For the entries below, repeat exactly each line starting with the one that contains "Gdb b n r (out_buf" and going on through the one that contains "Gdb (in_buf s) (in_bytes s) (read_bytes s) b", and no others.
────────
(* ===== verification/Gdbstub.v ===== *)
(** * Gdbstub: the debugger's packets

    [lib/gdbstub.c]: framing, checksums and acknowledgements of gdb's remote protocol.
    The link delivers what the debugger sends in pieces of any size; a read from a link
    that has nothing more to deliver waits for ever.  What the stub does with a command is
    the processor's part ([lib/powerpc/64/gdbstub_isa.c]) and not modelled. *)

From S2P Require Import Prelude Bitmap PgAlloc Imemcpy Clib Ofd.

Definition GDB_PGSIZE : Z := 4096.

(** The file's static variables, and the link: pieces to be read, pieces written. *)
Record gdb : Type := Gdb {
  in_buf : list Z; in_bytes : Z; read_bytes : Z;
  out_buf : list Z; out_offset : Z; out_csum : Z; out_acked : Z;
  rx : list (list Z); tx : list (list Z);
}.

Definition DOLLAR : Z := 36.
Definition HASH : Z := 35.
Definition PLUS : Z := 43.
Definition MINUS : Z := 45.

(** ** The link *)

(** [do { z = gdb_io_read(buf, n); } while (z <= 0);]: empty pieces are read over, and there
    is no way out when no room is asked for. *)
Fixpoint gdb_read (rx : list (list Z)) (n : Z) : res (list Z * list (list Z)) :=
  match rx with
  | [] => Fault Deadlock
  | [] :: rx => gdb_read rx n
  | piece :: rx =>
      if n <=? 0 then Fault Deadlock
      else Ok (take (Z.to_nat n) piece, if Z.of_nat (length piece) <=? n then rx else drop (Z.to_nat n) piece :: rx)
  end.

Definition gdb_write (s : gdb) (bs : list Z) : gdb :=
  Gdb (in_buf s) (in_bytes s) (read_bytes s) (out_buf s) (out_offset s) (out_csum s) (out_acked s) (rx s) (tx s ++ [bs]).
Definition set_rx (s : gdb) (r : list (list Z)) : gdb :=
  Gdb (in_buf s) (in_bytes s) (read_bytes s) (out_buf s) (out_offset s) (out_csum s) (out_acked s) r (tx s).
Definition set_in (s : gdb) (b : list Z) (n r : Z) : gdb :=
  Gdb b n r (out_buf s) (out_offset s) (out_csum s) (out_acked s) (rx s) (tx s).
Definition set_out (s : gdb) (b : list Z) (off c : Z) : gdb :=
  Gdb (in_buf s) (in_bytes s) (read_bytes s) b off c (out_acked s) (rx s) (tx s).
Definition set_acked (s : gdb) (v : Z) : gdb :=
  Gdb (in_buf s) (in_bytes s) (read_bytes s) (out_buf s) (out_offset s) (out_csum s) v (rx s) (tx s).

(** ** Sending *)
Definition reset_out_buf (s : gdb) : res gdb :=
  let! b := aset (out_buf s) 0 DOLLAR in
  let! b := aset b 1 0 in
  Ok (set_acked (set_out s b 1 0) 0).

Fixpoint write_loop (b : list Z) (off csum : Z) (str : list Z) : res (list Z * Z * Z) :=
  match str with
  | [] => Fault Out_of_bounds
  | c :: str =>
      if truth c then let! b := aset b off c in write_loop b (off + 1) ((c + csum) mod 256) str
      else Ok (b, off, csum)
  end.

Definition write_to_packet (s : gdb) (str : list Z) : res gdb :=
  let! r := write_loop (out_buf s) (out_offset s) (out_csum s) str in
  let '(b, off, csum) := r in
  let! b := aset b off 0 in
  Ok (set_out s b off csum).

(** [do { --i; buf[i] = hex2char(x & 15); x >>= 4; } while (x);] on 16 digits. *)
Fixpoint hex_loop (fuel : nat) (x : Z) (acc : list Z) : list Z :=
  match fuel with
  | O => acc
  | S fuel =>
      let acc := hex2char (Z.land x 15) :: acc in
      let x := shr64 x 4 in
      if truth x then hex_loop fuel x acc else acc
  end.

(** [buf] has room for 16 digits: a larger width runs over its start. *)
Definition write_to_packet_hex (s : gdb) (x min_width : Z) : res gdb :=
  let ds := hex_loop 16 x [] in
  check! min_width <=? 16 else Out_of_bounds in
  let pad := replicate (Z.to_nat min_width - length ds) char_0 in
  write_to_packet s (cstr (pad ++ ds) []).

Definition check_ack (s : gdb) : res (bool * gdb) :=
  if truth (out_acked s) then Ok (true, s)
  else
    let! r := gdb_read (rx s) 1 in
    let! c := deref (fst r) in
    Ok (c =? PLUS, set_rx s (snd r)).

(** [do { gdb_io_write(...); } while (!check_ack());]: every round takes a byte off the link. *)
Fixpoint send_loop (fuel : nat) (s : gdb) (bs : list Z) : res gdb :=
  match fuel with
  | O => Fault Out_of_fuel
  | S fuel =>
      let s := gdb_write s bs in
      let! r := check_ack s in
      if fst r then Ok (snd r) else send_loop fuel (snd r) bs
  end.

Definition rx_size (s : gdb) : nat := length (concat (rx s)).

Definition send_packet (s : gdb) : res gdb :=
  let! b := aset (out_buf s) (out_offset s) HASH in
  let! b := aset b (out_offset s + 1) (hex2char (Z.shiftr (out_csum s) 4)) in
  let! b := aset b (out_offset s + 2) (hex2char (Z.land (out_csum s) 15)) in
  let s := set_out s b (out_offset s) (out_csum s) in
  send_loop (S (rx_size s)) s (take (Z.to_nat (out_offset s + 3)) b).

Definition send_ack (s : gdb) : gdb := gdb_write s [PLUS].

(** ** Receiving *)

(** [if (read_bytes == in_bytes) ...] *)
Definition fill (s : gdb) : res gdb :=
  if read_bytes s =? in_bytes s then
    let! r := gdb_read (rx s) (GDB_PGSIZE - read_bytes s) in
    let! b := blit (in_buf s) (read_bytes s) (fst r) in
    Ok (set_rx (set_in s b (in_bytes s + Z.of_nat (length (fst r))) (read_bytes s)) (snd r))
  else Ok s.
────────
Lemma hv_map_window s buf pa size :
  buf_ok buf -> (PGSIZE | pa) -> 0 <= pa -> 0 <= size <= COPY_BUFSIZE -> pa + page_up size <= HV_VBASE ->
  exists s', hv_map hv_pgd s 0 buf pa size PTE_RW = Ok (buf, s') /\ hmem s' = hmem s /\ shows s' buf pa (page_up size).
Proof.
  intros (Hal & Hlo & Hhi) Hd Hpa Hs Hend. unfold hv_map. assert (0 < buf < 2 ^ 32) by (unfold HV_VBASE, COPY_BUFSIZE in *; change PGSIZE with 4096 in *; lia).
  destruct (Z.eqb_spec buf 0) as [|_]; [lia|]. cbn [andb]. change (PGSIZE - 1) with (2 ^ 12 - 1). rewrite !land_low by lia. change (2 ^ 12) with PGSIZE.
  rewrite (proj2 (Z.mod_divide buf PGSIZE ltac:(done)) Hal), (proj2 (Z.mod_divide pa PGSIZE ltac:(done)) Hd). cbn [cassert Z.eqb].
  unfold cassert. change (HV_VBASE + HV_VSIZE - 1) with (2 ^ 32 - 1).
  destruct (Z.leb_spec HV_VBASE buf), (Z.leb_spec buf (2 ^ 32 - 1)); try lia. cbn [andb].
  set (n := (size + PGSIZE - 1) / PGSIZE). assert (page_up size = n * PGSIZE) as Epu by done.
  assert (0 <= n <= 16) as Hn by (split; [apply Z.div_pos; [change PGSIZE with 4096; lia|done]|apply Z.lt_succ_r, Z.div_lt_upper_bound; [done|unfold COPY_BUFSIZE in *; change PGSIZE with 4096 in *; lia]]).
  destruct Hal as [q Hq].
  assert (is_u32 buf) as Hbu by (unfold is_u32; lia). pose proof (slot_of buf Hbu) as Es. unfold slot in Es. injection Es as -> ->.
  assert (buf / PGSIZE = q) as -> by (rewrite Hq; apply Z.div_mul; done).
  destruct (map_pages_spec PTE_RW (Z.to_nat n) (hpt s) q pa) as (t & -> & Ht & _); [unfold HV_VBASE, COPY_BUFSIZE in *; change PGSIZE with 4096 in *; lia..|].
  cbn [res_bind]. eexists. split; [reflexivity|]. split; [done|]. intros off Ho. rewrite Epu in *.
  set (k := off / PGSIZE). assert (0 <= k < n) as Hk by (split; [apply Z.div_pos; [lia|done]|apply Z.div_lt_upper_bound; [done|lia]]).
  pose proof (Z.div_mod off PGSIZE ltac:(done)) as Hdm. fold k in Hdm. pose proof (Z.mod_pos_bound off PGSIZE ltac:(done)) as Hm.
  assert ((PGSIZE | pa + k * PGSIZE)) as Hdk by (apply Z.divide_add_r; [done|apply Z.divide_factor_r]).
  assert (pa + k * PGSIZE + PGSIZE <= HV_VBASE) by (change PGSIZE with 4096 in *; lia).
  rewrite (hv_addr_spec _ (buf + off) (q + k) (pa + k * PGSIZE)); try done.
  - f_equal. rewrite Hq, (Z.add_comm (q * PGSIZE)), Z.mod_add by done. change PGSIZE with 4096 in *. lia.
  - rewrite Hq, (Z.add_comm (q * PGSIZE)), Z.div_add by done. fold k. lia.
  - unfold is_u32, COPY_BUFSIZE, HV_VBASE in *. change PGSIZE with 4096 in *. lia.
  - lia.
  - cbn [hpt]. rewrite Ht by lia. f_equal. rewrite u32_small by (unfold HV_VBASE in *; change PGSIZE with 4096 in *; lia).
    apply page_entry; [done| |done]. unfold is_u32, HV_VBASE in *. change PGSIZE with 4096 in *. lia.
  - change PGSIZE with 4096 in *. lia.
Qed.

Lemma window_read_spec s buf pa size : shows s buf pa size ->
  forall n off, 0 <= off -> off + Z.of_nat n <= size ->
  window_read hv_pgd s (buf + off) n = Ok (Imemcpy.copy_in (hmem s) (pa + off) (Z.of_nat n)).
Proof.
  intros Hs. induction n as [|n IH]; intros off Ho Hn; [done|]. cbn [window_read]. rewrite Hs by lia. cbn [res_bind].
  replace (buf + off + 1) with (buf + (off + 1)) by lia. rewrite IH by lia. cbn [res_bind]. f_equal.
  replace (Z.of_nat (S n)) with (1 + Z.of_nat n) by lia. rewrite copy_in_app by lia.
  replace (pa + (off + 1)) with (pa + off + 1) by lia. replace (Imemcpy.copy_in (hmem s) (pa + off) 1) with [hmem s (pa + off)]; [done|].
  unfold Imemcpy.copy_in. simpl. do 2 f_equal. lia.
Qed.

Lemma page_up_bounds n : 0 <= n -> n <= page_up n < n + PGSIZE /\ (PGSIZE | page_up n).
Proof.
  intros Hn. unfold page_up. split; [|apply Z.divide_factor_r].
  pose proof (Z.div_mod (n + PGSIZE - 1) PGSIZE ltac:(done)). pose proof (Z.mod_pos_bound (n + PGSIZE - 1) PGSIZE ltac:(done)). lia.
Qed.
────────
WRITTEN SOLUTION –
  Gdb b n r (out_buf s) (out_offset s) (out_csum s) (out_acked s) (rx s) (tx s).
Definition set_out (s : gdb) (b : list Z) (off c : Z) : gdb :=
  Gdb (in_buf s) (in_bytes s) (read_bytes s) b off c (out_acked s) (rx s) (tx s).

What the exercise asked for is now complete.